Pre-shift Tips for Nurses


If you’re finding that you suddenly would rather be doing your taxes then heading into work, you probably should do something about it.

The secret to a wonderful shift at work just so happens to depend on a nurse’s habits that happen before they even clock in. Smart nurses already know that implementing certain rituals before they start a long workday can turn the whole thing around. So if you’re finding that shifts are feeling uncomfortable, you may want to start practicing some of these easy tips.

Pre-Shift Tips for Nurses

 

Come to work early.

For me, I feel like its natural to almost procrastinate every moment I can before leaving to go somewhere I don’t want to go. Not that nurses dread their career necessarily, but knowing you have a 12-hour shift ahead of you can cause even the most dedicated employee to wish they were doing something else. And, is it just me or does Pinterest and Buzzfeed seem way more interesting all of a sudden when you have to leave for work in 3 minutes?

Coming to work early is beneficial to your mental well-being, especially when you’re about to step into the hectic life of a medical professional. That little bit of extra time can relieve most of the pre-shift anxiety. First of all, the whole rushing around and need to “beat the clock” only makes matters worse. Give yourself ample time so that you can saunter, not sprint, into the start of your shift. If you add just 15 minutes to your day by coming in early, you can get cleaned up and ready to work ahead of time. Lastly, the added time will give you time to mentally meditate so you’re thinking the most clearly throughout your work day.

Another benefit to arriving early, is that you will gain respect from your co-workers. When you come in a little earlier, you know you’ll always be there on time to relieve the other nurse’s shift, it shows great character which others definitely notice. Avoid possible resentment from co-workers by coming in late. And who knows, this could really help you in the future. All your colleagues that think highly of you will be more willing to help you out if you ever need shifts covered in the future or need a hand.

Organize your space.

I read once that people sleep better when they crawl into a made bed at night. I found it extremely intriguing how cleanliness and tidiness can really relax a person. The same goes for your work station or desk. Making sure your work area is tidy puts you in control. And, in times that you’re feeling overwhelmed with your patients, having a disorganized work environment adds unneeded stress to that. If you’re feeling cursed during the workday, be sure to bless that mess.

Arrange your breaks ahead of time.

Prior to starting your long day, you need to make sure you’re going to be able to take small breaks in order to avoid overworking yourself or getting tired. Many nurse team leaders are flexible and allow nurses to choose times ahead of time. If you’re lucky enough to have this luxury, you most definitely have to take it! Plan your breaks at times when you know the workload will be the lightest and after you know you’ve finished a difficult task.

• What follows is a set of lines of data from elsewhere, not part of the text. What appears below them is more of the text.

Lemma apply_actions_atomic_witness :
  let good := CgroupLiftAction (H := demo_env) "c1" demo_original demo_lifted in
  let refused := CgroupLiftAction (H := demo_env) "c1" no_ceilings demo_lifted in
  exists applied w1, snd (apply_actions_atomically [good; refused] empty_world) = rollback (rev applied) w1
  /\ map fst applied = [good].
Proof.
  cbv zeta.
  pose proof (apply_actions_atomic (same_container (H := demo_env) "c1" {["--memory" := "4g"]})
    [fun w => under (H := demo_env) demo_original (live (H := demo_env) "c1" {["--memory" := "4g"]} w);
     fun w => under (H := demo_env) no_ceilings (live (H := demo_env) "c1" {["--memory" := "4g"]} w)]
    [CgroupLiftAction (H := demo_env) "c1" demo_original demo_lifted;
     CgroupLiftAction (H := demo_env) "c1" no_ceilings demo_lifted] empty_world) as HH.
  assert (forall P Q : Prop, P -> (P -> Q) -> Q) as Hmp by auto.
  eapply Hmp; [|intros Hadm; specialize (HH Hadm)].
  - cbn [admissible]. split; [exact demo_under|].
    split; [apply lift_reversible; [exact demo_original_valid | exact demo_lifted_valid]|].
    destruct (a_apply _ empty_world) as [[p|e] w1]; [|exact I].
    split; [intros k _ Hk; exfalso; apply Hk; unfold ceiling_text; repeat case_match; reflexivity|].
    split; [apply lift_reversible; [exact no_ceilings_valid | exact demo_lifted_valid]|].
    destruct (a_apply _ w1) as [[q|e] w2]; exact I.
  - destruct (apply_actions_atomically _ empty_world) as [[es|e] w'] eqn:E.
    + exfalso. revert E. vm_compute. discriminate.
    + destruct HH as (ap & w1 & a & w2 & _ & Ht & _ & _ & Hw & _). exists ap, w2. split; [exact Hw|].
      assert (failed_at e = 1%nat) as Hat
        by (revert E; vm_compute; intros [= <- _]; reflexivity).
      rewrite Hat in Ht. exact (in_turn_fst _ _ _ _ Ht).
Defined.
(* ===== verification/DestroyFacts.v ===== *)
(** DestroyDesk: which rows, tokens, leases and files a destroy takes, that it reaches the
    whole subtree and nothing else, and that it ends, also on a cyclic table. *)

From S2P Require Import Prelude PyStr PyVal Datetime Registry RegistryFacts World Rpc WorldFacts Overlay Container DeskSpec Desks.
From Stdlib Require Import List.

(** ** What a destroy leaves of the database *)

Definition among (ids : list string) (i : string) : bool := existsb (String.eqb i) ids.
Definition kept_row (ids : list string) (r : dock_row) : bool := negb (among ids (id (dr_dock r))).
Definition kept_token (ids : list string) (r : token_row) : bool := negb (among ids (tk_drydock_id r)).

Definition lease_reads (r : lease_row) : bool := is_ok (_row_to_lease r).
Definition leases_read (d : db) : Prop := Forall (fun r => lease_reads r = true) (leases d).

Definition active_among (ids : list string) (r : lease_row) : bool :=
  among ids (lr_drydock_id r) && negb (lr_revoked r).

(** The desks [ids] are gone: their rows and tokens are deleted, their active leases are
    revoked (if all the leases of the table can be read), and nothing else has changed but
    the events. *)
Record gone (ids : list string) (d d' : db) : Prop := mkGone {
  gone_rows : drydocks d' = List.filter (kept_row ids) (drydocks d);
  gone_tokens : tokens d' = List.filter (kept_token ids) (tokens d);
  gone_leases : leases_read d ->
    leases d' = tbl_update (active_among ids) (revoke_row "desk_destroyed") (leases d);
  gone_rest : (task_log d', deskwatch_events d', yards d', amendments d', workload_leases d',
               migrations d', clarifications d')
              = (task_log d, deskwatch_events d, yards d, amendments d, workload_leases d,
                 migrations d, clarifications d)
}.

Lemma among_app a b i : among (a ++ b) i = among a i || among b i.
Proof. apply existsb_app. Qed.
Lemma among_In ids i : among ids i = true <-> In i ids.
Proof.
  unfold among. rewrite existsb_exists. split.
  - by intros (x & Hx & ->%String.eqb_eq).
  - intros Hi. exists i. split; [done|apply String.eqb_refl].
Qed.
Lemma among_perm a b i : (forall x, In x a <-> In x b) -> among a i = among b i.
Proof.
  intros Hab. destruct (among a i) eqn:E; symmetry.
  - by apply among_In, Hab, among_In.
  - destruct (among b i) eqn:E2; [|done]. apply among_In, Hab, among_In in E2. congruence.
Qed.
(* ===== verification/Auditor.v ===== *)
(** [daemon/auditor_handlers.py]: the actions the Port Auditor may take on other desks, its
    scope gate, its dry run and its live execution. *)

From S2P Require Import Prelude PyStr PyVal Registry World Rpc Proxy Overlay Container DeskSpec Desks Storage Broker.
From Stdlib Require Import List.

Definition VALID_ACTION_KINDS : list string := ["stop_dock"; "revoke_lease"; "throttle_egress"; "freeze_storage"].

Section Auditor.
Context `{Env}.

(** The dict [_validate_params] returns. [target_drydock_id] and [lease_id] are what the request
    gave, which only the kinds that need them check. *)
Record action_spec : Type := mkAction {
  a_kind : string; a_target : json; a_lease_id : json; a_reason : string; a_evidence : obj;
  a_action : option string
}.

Definition is_text (v : json) : bool := match text_value v with Some _ => true | None => false end.

Definition needs_target (kind : string) : bool :=
  existsb (String.eqb kind) ["stop_dock"; "throttle_egress"; "freeze_storage"].

Definition check_action (v : json) : res exn (option string) :=
  match v with
  | JNull => Ok None
  | JStr s => if existsb (String.eqb (lower s)) ["freeze"; "unfreeze"] then Ok (Some (lower s))
              else invalid_field "action" "must be 'freeze' or 'unfreeze'"
  | _ => invalid_field "action" "must be 'freeze' or 'unfreeze'"
  end.

Definition check_evidence (v : json) : res exn obj :=
  match (if truthy v then v else JObj []) with
  | JObj o => Ok o
  | _ => invalid_field "evidence" "must be an object"
  end.

Definition invalid_kind {A} : res exn A :=
  rpc_error (-32602) "invalid_params" [("field", JStr "kind"); ("expected_one_of", jstrs VALID_ACTION_KINDS)].

Definition _validate_params (params : json) : res exn action_spec :=
  match params with
  | JObj o =>
      match jget "kind" o with
      | JStr kind =>
          if negb (existsb (String.eqb kind) VALID_ACTION_KINDS) then invalid_kind
          else
            match jget "reason" o with
            | JStr reason =>
                if is_empty (strip reason) then invalid_field "reason" "must be a non-empty string"
                else
                  let target := jget "target_drydock_id" o in
                  let lease_id := jget "lease_id" o in
                  if needs_target kind && negb (is_text target)
                  then invalid_field "target_drydock_id" ("required for kind=" +:+ kind)
                  else if (kind =s "revoke_lease") && negb (is_text lease_id)
                  then invalid_field "lease_id" "required for kind=revoke_lease"
                  else
                    evidence ← check_evidence (jget "evidence" o);
                    action ← check_action (jget "action" o);
                    Ok (mkAction kind target lease_id reason evidence action)
            | _ => invalid_field "reason" "must be a non-empty string"
            end
      | _ => invalid_kind
      end
  | _ => rpc_error (-32602) "invalid_params" [("reason", JStr "expected object")]
  end.

(** ** Live actions *)

(** [WHERE id = ?] of a text. *)
Definition row_with_id (target : json) (d : db) : option dock_row :=
  match target with JStr t => tbl_first (by_id t) (drydocks d) | _ => None end.

Definition _live_stop_dock (spec : action_spec) : W obj :=
  row ← reg_get (row_with_id (a_target spec));
  match row with
  | None => rpc (-32601) "drydock_not_found" [("target_drydock_id", a_target spec)]
  | Some r =>
      result ← stop_desk false (JObj [("name", JStr (name (dr_dock r)))]) JNull None;
      mret [("primitive", JStr "stop_desk"); ("primitive_result", result)]
  end.

(** The handler of ReleaseCapability, called without a caller. *)
Definition _live_revoke_lease (spec : action_spec) : W obj :=
  result ← release_capability (JObj [("lease_id", a_lease_id spec)]) JNull None;
  mret [("primitive", JStr "release_capability"); ("primitive_result", result)].

(** What the allowlist becomes: nothing, or the reach the registry records. *)
Definition throttled_domains (action : string) (r : dock_row) : res exn (list json) :=
  if action =s "freeze" then Ok [] else as_list (dr_network_reach r).

Definition _live_throttle_egress (spec : action_spec) : W obj :=
  let action := default "freeze" (a_action spec) in
  row ← reg_get (row_with_id (a_target spec));
  match row, a_target spec with
  | Some r, JStr target_id =>
      new_domains ← lift (throttled_domains action r);
      written_path ← write_smokescreen_acl target_id new_domains proxy_root_from_home;
      sighup_sent ← send_sighup (container_id (dr_dock r));
      mret [("primitive", JStr "throttle_egress"); ("action", JStr action);
            ("target_drydock_id", JStr target_id); ("target_drydock_name", JStr (name (dr_dock r)));
            ("written_path", JStr written_path); ("sighup_sent", JBool sighup_sent);
            ("domain_count_after", int_len new_domains)]
  | _, t => lift (invalid_field "target_drydock_id" ("no drydock with id " +:+ py_str t))
  end.

Definition _execute_live (spec : action_spec) : W obj :=
  let kind := a_kind spec in
  if kind =s "stop_dock" then _live_stop_dock spec
  else if kind =s "revoke_lease" then _live_revoke_lease spec
  else if kind =s "throttle_egress" then _live_throttle_egress spec
  else if kind =s "freeze_storage" then
    rpc (-32021) "auditor_action_unsupported"
      [("kind", JStr kind);
       ("fix", JStr ("freeze_storage primitive not built yet — only "
          +:+ "stop_dock, revoke_lease, throttle_egress are live."))]
  else lift (invalid_field "kind" ("unhandled kind " +:+ repr_str kind)).

(** ** The handler *)

Definition is_live_actions_enabled : bool := default "0" (environ "AUDITOR_LIVE_ACTIONS") =s "1".

Definition outcome_of (spec : action_spec) (dry_run : bool) : obj :=
  [("kind", JStr (a_kind spec)); ("target_drydock_id", a_target spec); ("lease_id", a_lease_id spec);
   ("reason", JStr (a_reason spec)); ("evidence", JObj (a_evidence spec));
   ("execution_mode", JStr (if dry_run then "dry_run" else "live"))].

Definition refuse_auditor {A} (caller : string) (auditor_id : option string) (request_id : json) : W A :=
  _ ← emit_audit "auditor.action_refused" (Some caller) request_id "AuditorAction" "error"
        [("reason", JStr "caller_not_auditor"); ("caller_drydock_id", JStr caller);
         ("designated_auditor_id", opt_str auditor_id)];
  rpc (-32020) "auditor_scope_required"
    [("fix", JStr ("This RPC requires an auditor-scoped bearer token. Run `drydock auditor designate <name>` "
       +:+ "to grant the scope to a drydock."))].

Definition auditor_action (dry_run : bool) (params request_id : json) (caller : option string) : W json :=
  match caller with
  | None => throw (RpcError (-32004) "unauthenticated" None)
  | Some caller =>
      auditor_id ← reg_get get_auditor_drydock_id;
      if negb (opt_str_eqb auditor_id caller) then refuse_auditor caller auditor_id request_id
      else
        spec ← lift (_validate_params params);
        let outcome := outcome_of spec dry_run in
        if dry_run then
          _ ← emit_audit "auditor.action_dry_run" (Some caller) request_id "AuditorAction" "ok" outcome;
          mret (JObj (outcome ++ [("executed", JBool false);
            ("note", JStr ("AUDITOR_LIVE_ACTIONS not set — call audited, primitive not invoked. "
               +:+ "Set the env var to enable live execution."))]))
        else
          live_result ← _execute_live spec;
          let outcome := jmerge outcome live_result in
          _ ← emit_audit "auditor.action_executed" (Some caller) request_id "AuditorAction" "ok" outcome;
          mret (JObj (jset "executed" (JBool true) outcome))
  end.

(** [daemon/server.py]'s handler. *)
Definition _auditor_action (params request_id : json) (caller : option string) : W json :=
  with_task_log "AuditorAction" params request_id
    (auditor_action (negb is_live_actions_enabled) params request_id caller) status_completed.
End Auditor.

Check your schedule for the day.

Before you dive into the day, double-check what tasks are ahead of you. That way, you ensure you are right on track and not forgetting anything that needs to be done. Also, you can mentally cross off things that you accomplish.

Have a meal prepared.

Nutrition is vital for busy people, especially nurses! Even though sometimes our busy schedules make it hard to remember to pack lunches for work, its important to try to bring some food with you. If you’re someone who forgets to pack a snack frequently, a good tip is to keep granola bars in your car or purse. That way, you can reach for it when you need a quick pick-me-up during the day. A growling stomach can be distracting! Try to find foods that you can prepare quickly and bring with you and try to make it your routine to bring them with you.

& finally….

USE THE BATHROOM.

This one all nurses know all too well. If you don’t go before you clock in, you might miss the chance to for a LONG time.